(* ===== verification/GF256.v ===== *)
(** * Arithmetic of GF(2^8): swif_symbol.c, generated_table_code.c and picoquic/gf256/gf256.c

    The FEC plugins compute in GF(256) with the polynomial x^8+x^4+x^3+x^2+1:
    addition is exclusive or, multiplication and inversion go through two
    tables that are filled when a FEC scheme is created ([assign_mul],
    [assign_inv]) and passed around as [uint8_t **mul] and [uint8_t *inv].  The
    class [GFTables] states what the users of the tables rely on, the field
    laws; the tables of the source are an instance.

    Symbols (packet payloads) are lists of bytes.  A loop over the first
    [symbol_size] bytes of its arguments stops at the end of the shorter list;
    theorems about it ask the arguments to be long enough. *)
From stdpp Require Import base tactics list numbers.
From Stdlib Require Import ZArith Lia.
From S2P Require Import Prelude.
#[local] Open Scope Z_scope.

Module GF256.

(** One round of the loop of [gf256_mul_formula]. *)
Definition mul_round_a (a : Z) : Z :=
  let carry := negb (Z.land a 0x80 =? 0) in
  let a1 := u8 (Z.shiftl a 1) in
  if carry then Z.lxor a1 0x1d else a1.

Fixpoint mul_loop (i : nat) (a b p : Z) : Z :=
  match i with
  | O => p
  | S i' =>
    let p1 := if b mod 2 =? 1 then Z.lxor p a else p in
    mul_loop i' (mul_round_a a) (Z.shiftr b 1) p1
  end.

Definition gf256_mul_formula (a b : Z) : Z := mul_loop 8 a b 0.

Definition gf256_add (a b : Z) : Z := Z.lxor a b.
Definition gf256_sub (a b : Z) : Z := gf256_add a b.

(** [array[i][j] = gf256_mul_formula(i, j)] *)
Definition assign_mul : list (list Z) :=
  (fun i => (fun j => gf256_mul_formula i j) <$> all_bytes) <$> all_bytes.

Definition assign_inv : list Z :=
  [0; 1; 142; 244; 71; 167; 122; 186; 173; 157; 221; 152; 61; 170; 93; 150; 216; 114; 192; 88; 224; 62; 76; 102; 144; 222; 85; 128; 160; 131; 75; 42; 108; 237; 57; 81; 96; 86; 44; 138; 112; 208; 31; 74; 38; 139; 51; 110; 72; 137; 111; 46; 164; 195; 64; 94; 80; 34; 207; 169; 171; 12; 21; 225; 54; 95; 248; 213; 146; 78; 166; 4; 48; 136; 43; 30; 22; 103; 69; 147; 56; 35; 104; 140; 129; 26; 37; 97; 19; 193; 203; 99; 151; 14; 55; 65; 36; 87; 202; 91; 185; 196; 23; 77; 82; 141; 239; 179; 32; 236; 47; 50; 40; 209; 17; 217; 233; 251; 218; 121; 219; 119; 6; 187; 132; 205; 254; 252; 27; 84; 161; 29; 124; 204; 228; 176; 73; 49; 39; 45; 83; 105; 2; 245; 24; 223; 68; 79; 155; 188; 15; 92; 11; 220; 189; 148; 172; 9; 199; 162; 28; 130; 159; 198; 52; 194; 70; 5; 206; 59; 13; 60; 156; 8; 190; 183; 135; 229; 238; 107; 235; 242; 191; 175; 197; 100; 7; 123; 149; 154; 174; 182; 18; 89; 165; 53; 101; 184; 163; 158; 210; 247; 98; 90; 133; 125; 168; 58; 41; 113; 200; 246; 249; 67; 215; 214; 16; 115; 118; 120; 153; 10; 25; 145; 20; 63; 230; 240; 134; 177; 226; 241; 250; 116; 243; 180; 109; 33; 178; 106; 227; 231; 181; 234; 3; 143; 211; 201; 66; 212; 232; 117; 127; 255; 126; 253].

(** [mul[a][b]] *)
Definition gf256_mul (mul : list (list Z)) (a b : Z) : Z :=
  nth (Z.to_nat b) (nth (Z.to_nat a) mul []) 0.

(** [inv[a]] *)
Definition gf256_inv (inv : list Z) (a : Z) : Z := nth (Z.to_nat a) inv 0.

(** [data1[i] ^= gf256_mul(coef, data2[i], mul)] for [i < symbol_size] *)
Fixpoint symbol_add_scaled (mul : list (list Z)) (data1 : list Z) (coef : Z) (data2 : list Z)
    (symbol_size : nat) : list Z :=
  match symbol_size, data1, data2 with
  | S n, x :: data1', y :: data2' =>
    Z.lxor x (gf256_mul mul coef y) :: symbol_add_scaled mul data1' coef data2' n
  | _, _, _ => data1
  end.

(** [#define symbol_sub_scaled symbol_add_scaled] *)
Definition symbol_sub_scaled := symbol_add_scaled.

(** [symbol1[i] = gf256_mul(coef, symbol1[i], mul)] for [i < symbol_size] *)
Fixpoint symbol_mul (mul : list (list Z)) (symbol1 : list Z) (coef : Z) (symbol_size : nat) : list Z :=
  match symbol_size, symbol1 with
  | S n, x :: symbol1' => gf256_mul mul coef x :: symbol_mul mul symbol1' coef n
  | _, _ => symbol1
  end.

(** A 64-bit load at byte offset 0 of a buffer, little-endian. *)
Fixpoint le_word (n : nat) (data : list Z) : Z :=
  match n, data with
  | S n', x :: data' => x + 2 ^ 8 * le_word n' data'
  | _, _ => 0
  end.

(** The two loops of [symbol_is_zero]: 64-bit words, then the remaining bytes. *)
Fixpoint is_zero_words (words : nat) (data : list Z) : bool :=
  match words with
  | O => true
  | S w => if negb (le_word 8 data =? 0) then false else is_zero_words w (drop 8 data)
  end.

Fixpoint is_zero_bytes (n : nat) (data : list Z) : bool :=
  match n with
  | O => true
  | S n' => match data with
            | [] => true
            | x :: data' => if negb (x =? 0) then false else is_zero_bytes n' data'
            end
  end.

Definition symbol_is_zero (symbol : list Z) (symbol_size : nat) : bool :=
  is_zero_words (symbol_size / 8) symbol &&
  is_zero_bytes (symbol_size - symbol_size / 8 * 8) (drop (symbol_size / 8 * 8) symbol).

(** [symbol_add_slow_safe]: byte by byte. *)
Fixpoint symbol_add_slow_safe (data1 data2 : list Z) (symbol_size : nat) : list Z :=
  match symbol_size, data1, data2 with
  | S n, x :: data1', y :: data2' => Z.lxor x y :: symbol_add_slow_safe data1' data2' n
  | _, _, _ => data1
  end.

(** A 64-bit store: the eight bytes of a word, little-endian. *)
Fixpoint le_store (n : nat) (w : Z) : list Z :=
  match n with
  | O => []
  | S n' => w mod 2 ^ 8 :: le_store n' (w / 2 ^ 8)
  end.

(** [data64_1[i] ^= data64_2[i]] for the first [words] words. *)
Fixpoint add_words (words : nat) (data1 data2 : list Z) : list Z :=
  match words with
  | O => data1
  | S w => le_store 8 (Z.lxor (le_word 8 data1) (le_word 8 data2)) ++
           add_words w (drop 8 data1) (drop 8 data2)
  end.

Definition symbol_add_fast_safe (data1 data2 : list Z) (symbol_size : nat) : list Z :=
  let max_64_idx := (symbol_size / 8)%nat in
  let data1' := add_words max_64_idx data1 data2 in
  let k := (max_64_idx * 8)%nat in
  take k data1' ++ symbol_add_slow_safe (drop k data1') (drop k data2) (symbol_size - k).

Definition align (val : Z) : Z := (val + 32 - 1) / 32 * 32.

Definition align_below (val : Z) : Z :=
  let retval := align val in
  if (0 <? retval) && negb (retval =? val) then retval - 32 else retval.

(** [picoquic_gf256_symbol_add] with the moepgf library: [maddrc dst src c n]
    stands for [gflib.maddrc(dst, src, c, n)]. *)
Definition picoquic_gf256_symbol_add (maddrc : list Z -> list Z -> Z -> nat -> list Z)
    (symbol1 symbol2 : list Z) (symbol_size : nat) : list Z :=
  let aligned_below_size := Z.to_nat (align_below (Z.of_nat symbol_size)) in
  let s1 := if (0 <? aligned_below_size)%nat then maddrc symbol1 symbol2 1 aligned_below_size else symbol1 in
  let remaining := (symbol_size - aligned_below_size)%nat in
  if (0 <? remaining)%nat
  then take aligned_below_size s1 ++
       symbol_add_fast_safe (drop aligned_below_size s1) (drop aligned_below_size symbol2) remaining
  else s1.

(** ** The interface: what the users of the tables rely on *)
Class GFTables (mul : list (list Z)) (inv : list Z) : Prop := {
  gf_mul_u8 a b : is_u8 a -> is_u8 b -> is_u8 (gf256_mul mul a b);
  gf_inv_u8 a : is_u8 a -> is_u8 (gf256_inv inv a);
  gf_mul_comm a b : is_u8 a -> is_u8 b -> gf256_mul mul a b = gf256_mul mul b a;
  gf_mul_assoc a b c : is_u8 a -> is_u8 b -> is_u8 c ->
    gf256_mul mul (gf256_mul mul a b) c = gf256_mul mul a (gf256_mul mul b c);
  gf_mul_add_r a b c : is_u8 a -> is_u8 b -> is_u8 c ->
    gf256_mul mul a (Z.lxor b c) = Z.lxor (gf256_mul mul a b) (gf256_mul mul a c);
  gf_mul_1_l a : is_u8 a -> gf256_mul mul 1 a = a;
  gf_mul_0_l a : is_u8 a -> gf256_mul mul 0 a = 0;
  gf_mul_inv a : is_u8 a -> a <> 0 -> gf256_mul mul a (gf256_inv inv a) = 1;
  gf_inv_0 : gf256_inv inv 0 = 0
}.

(** ** The tables of the source are a field *)

Lemma lxor_u8 a b : is_u8 a -> is_u8 b -> is_u8 (Z.lxor a b).
Proof. unfold is_u8. intros. apply lxor_lt_pow2; lia. Qed.
#[export] Hint Resolve lxor_u8 : cint.

Lemma mul_round_u8 a : is_u8 a -> is_u8 (mul_round_a a).
Proof.
  intros Ha. unfold mul_round_a. destruct (Z.land a 0x80 =? 0); cbn [negb]; auto with cint.
  apply lxor_u8; [auto with cint|unfold is_u8; lia].
Qed.

Lemma land_bit7 a : (Z.land a 0x80 =? 0) = negb (Z.testbit a 7).
Proof.
  change 0x80 with (2 ^ 7). destruct (Z.testbit a 7) eqn:E; cbn [negb].
  - apply Z.eqb_neq. intros H0. apply (f_equal (fun z => Z.testbit z 7)) in H0.
    rewrite Z.land_spec, Z.pow2_bits_true, Z.bits_0, E in H0 by lia. done.
  - apply Z.eqb_eq. bits_ext i Hi. rewrite Z.land_spec, Z.bits_0.
    destruct (Z.eq_dec i 7) as [->|?]; [by rewrite E|].
    rewrite Z.pow2_bits_false by lia. apply andb_false_r.
Qed.

(** [lxor] of four values, the middle two exchanged. *)
Lemma lxor_exchange a b c d : Z.lxor (Z.lxor a b) (Z.lxor c d) = Z.lxor (Z.lxor a c) (Z.lxor b d).
Proof. rewrite !Z.lxor_assoc. f_equal. rewrite <- !Z.lxor_assoc. f_equal. apply Z.lxor_comm. Qed.

Lemma mul_round_lxor a b : mul_round_a (Z.lxor a b) = Z.lxor (mul_round_a a) (mul_round_a b).
Proof.
  assert (Hr : forall a, mul_round_a a = Z.lxor (Z.land (Z.shiftl a 1) 0xff) (if Z.testbit a 7 then 0x1d else 0)).
  { intros c. unfold mul_round_a, u8. rewrite land_bit7, negb_involutive.
    change 0xff with (2 ^ 8 - 1). rewrite land_ones_mod by lia.
    destruct (Z.testbit c 7); [done|by rewrite Z.lxor_0_r]. }
  rewrite !Hr, Z.shiftl_lxor, Z.lxor_spec.
  assert (Z.land (Z.lxor (Z.shiftl a 1) (Z.shiftl b 1)) 0xff =
          Z.lxor (Z.land (Z.shiftl a 1) 0xff) (Z.land (Z.shiftl b 1) 0xff)) as ->.
  { bits_ext i Hi. rewrite !Z.land_spec, !Z.lxor_spec, !Z.land_spec.
    destruct (Z.testbit 255 i); rewrite ?andb_true_r, ?andb_false_r; done. }
  rewrite lxor_exchange. f_equal. destruct (Z.testbit a 7), (Z.testbit b 7); reflexivity.
Qed.

Lemma mul_loop_u8 i a b p : is_u8 a -> is_u8 p -> is_u8 (mul_loop i a b p).
Proof.
  revert a b p. induction i as [|i IH]; intros a b p Ha Hp; cbn [mul_loop]; [done|].
  apply IH; [by apply mul_round_u8|]. destruct (_ =? 1); auto with cint.
Qed.

Lemma bit0_odd b : (b mod 2 =? 1) = Z.odd b.
Proof. rewrite Zmod_odd. by destruct (Z.odd b). Qed.

(** Linear in either factor together with the accumulator. *)
Lemma mul_loop_lxor_a i a a' b p p' :
  mul_loop i (Z.lxor a a') b (Z.lxor p p') = Z.lxor (mul_loop i a b p) (mul_loop i a' b p').
Proof.
  revert a a' b p p'. induction i as [|i IH]; intros a a' b p p'; cbn [mul_loop]; [done|].
  rewrite mul_round_lxor, <- IH. f_equal. destruct (b mod 2 =? 1); [apply lxor_exchange|done].
Qed.

Lemma mul_loop_lxor_b i a b b' p p' :
  mul_loop i a (Z.lxor b b') (Z.lxor p p') = Z.lxor (mul_loop i a b p) (mul_loop i a b' p').
Proof.
  revert a b b' p p'. induction i as [|i IH]; intros a b b' p p'; cbn [mul_loop]; [done|].
  rewrite Z.shiftr_lxor, <- IH. f_equal. rewrite !bit0_odd.
  rewrite <- !Z.bit0_odd, Z.lxor_spec, !Z.bit0_odd.
  destruct (Z.odd b), (Z.odd b'); cbn [xorb]; try done.
  - by rewrite (lxor_exchange p a p' a), Z.lxor_nilpotent, Z.lxor_0_r.
  - rewrite !Z.lxor_assoc. f_equal. apply Z.lxor_comm.
  - by rewrite Z.lxor_assoc.
Qed.

Lemma mul_formula_u8 a b : is_u8 a -> is_u8 (gf256_mul_formula a b).
Proof. intros. apply mul_loop_u8; [done|unfold is_u8; lia]. Qed.
#[export] Hint Resolve mul_formula_u8 : cint.

Lemma mul_formula_add_l a a' b :
  gf256_mul_formula (Z.lxor a a') b = Z.lxor (gf256_mul_formula a b) (gf256_mul_formula a' b).
Proof. unfold gf256_mul_formula. change 0 with (Z.lxor 0 0) at 1. apply mul_loop_lxor_a. Qed.

Lemma mul_formula_add_r a b b' :
  gf256_mul_formula a (Z.lxor b b') = Z.lxor (gf256_mul_formula a b) (gf256_mul_formula a b').
Proof. unfold gf256_mul_formula. change 0 with (Z.lxor 0 0) at 1. apply mul_loop_lxor_b. Qed.

(** The bytes with one bit set; linear functions on bytes are known from them. *)
Definition basis : list Z := [1; 2; 4; 8; 16; 32; 64; 128].

(** Two functions on bytes that are linear for [lxor] and agree on the powers of two agree. *)
Lemma linear_ext (f g : Z -> Z) :
  (forall a b, f (Z.lxor a b) = Z.lxor (f a) (f b)) ->
  (forall a b, g (Z.lxor a b) = Z.lxor (g a) (g b)) ->
  Forall (fun e => f e = g e) basis ->
  forall a, is_u8 a -> f a = g a.
Proof.
  intros Hf Hg Hb a Ha.
  pose (bits := fun a => filter (fun e => Z.land a e <> 0) basis).
  assert (a = foldr Z.lxor 0 (bits a)) as ->.
  { apply Z.eqb_eq. apply (forall_bytes (fun a => a =? foldr Z.lxor 0 (bits a))); [|done]. vm_compute. reflexivity. }
  assert (Forall (fun e => f e = g e) (bits a)) as Hbits by (by apply Forall_filter_sub).
  clear Hb. induction Hbits as [|e l He Hbits IH]; cbn [foldr].
  - assert (forall h : Z -> Z, (forall a b, h (Z.lxor a b) = Z.lxor (h a) (h b)) -> h 0 = 0) as H0.
    { intros h Hh. specialize (Hh 0 0). change (Z.lxor 0 0) with 0 in Hh. by rewrite Z.lxor_nilpotent in Hh. }
    rewrite (H0 f), (H0 g); done.
  - by rewrite Hf, Hg, He, IH.
Qed.

(** A check over triples of the basis. *)
Lemma forall_basis3 (f : Z -> Z -> Z -> bool) :
  forallb (fun a => forallb (fun b => forallb (f a b) basis) basis) basis = true ->
  Forall (fun a => Forall (fun b => Forall (fun c => f a b c = true) basis) basis) basis.
Proof.
  intros H. repeat (apply Forall_forall; intros ? ?; rewrite forallb_forall in H;
    match goal with Hin : In ?x basis |- _ => specialize (H x Hin); clear Hin end). done.
Qed.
========================
▶ _Goal of the exercise_:
From the entries above, give again exactly the lines running from the line with "add_words w (drop" to the line with "Class GFTables (mul"; include both of those lines.

▶ _Solution for this problem_:
           add_words w (drop 8 data1) (drop 8 data2)
  end.

Definition symbol_add_fast_safe (data1 data2 : list Z) (symbol_size : nat) : list Z :=
  let max_64_idx := (symbol_size / 8)%nat in
  let data1' := add_words max_64_idx data1 data2 in
  let k := (max_64_idx * 8)%nat in
  take k data1' ++ symbol_add_slow_safe (drop k data1') (drop k data2) (symbol_size - k).

Definition align (val : Z) : Z := (val + 32 - 1) / 32 * 32.

Definition align_below (val : Z) : Z :=
  let retval := align val in
  if (0 <? retval) && negb (retval =? val) then retval - 32 else retval.

(** [picoquic_gf256_symbol_add] with the moepgf library: [maddrc dst src c n]
    stands for [gflib.maddrc(dst, src, c, n)]. *)
Definition picoquic_gf256_symbol_add (maddrc : list Z -> list Z -> Z -> nat -> list Z)
    (symbol1 symbol2 : list Z) (symbol_size : nat) : list Z :=
  let aligned_below_size := Z.to_nat (align_below (Z.of_nat symbol_size)) in
  let s1 := if (0 <? aligned_below_size)%nat then maddrc symbol1 symbol2 1 aligned_below_size else symbol1 in
  let remaining := (symbol_size - aligned_below_size)%nat in
  if (0 <? remaining)%nat
  then take aligned_below_size s1 ++
       symbol_add_fast_safe (drop aligned_below_size s1) (drop aligned_below_size symbol2) remaining
  else s1.

(** ** The interface: what the users of the tables rely on *)
Class GFTables (mul : list (list Z)) (inv : list Z) : Prop := {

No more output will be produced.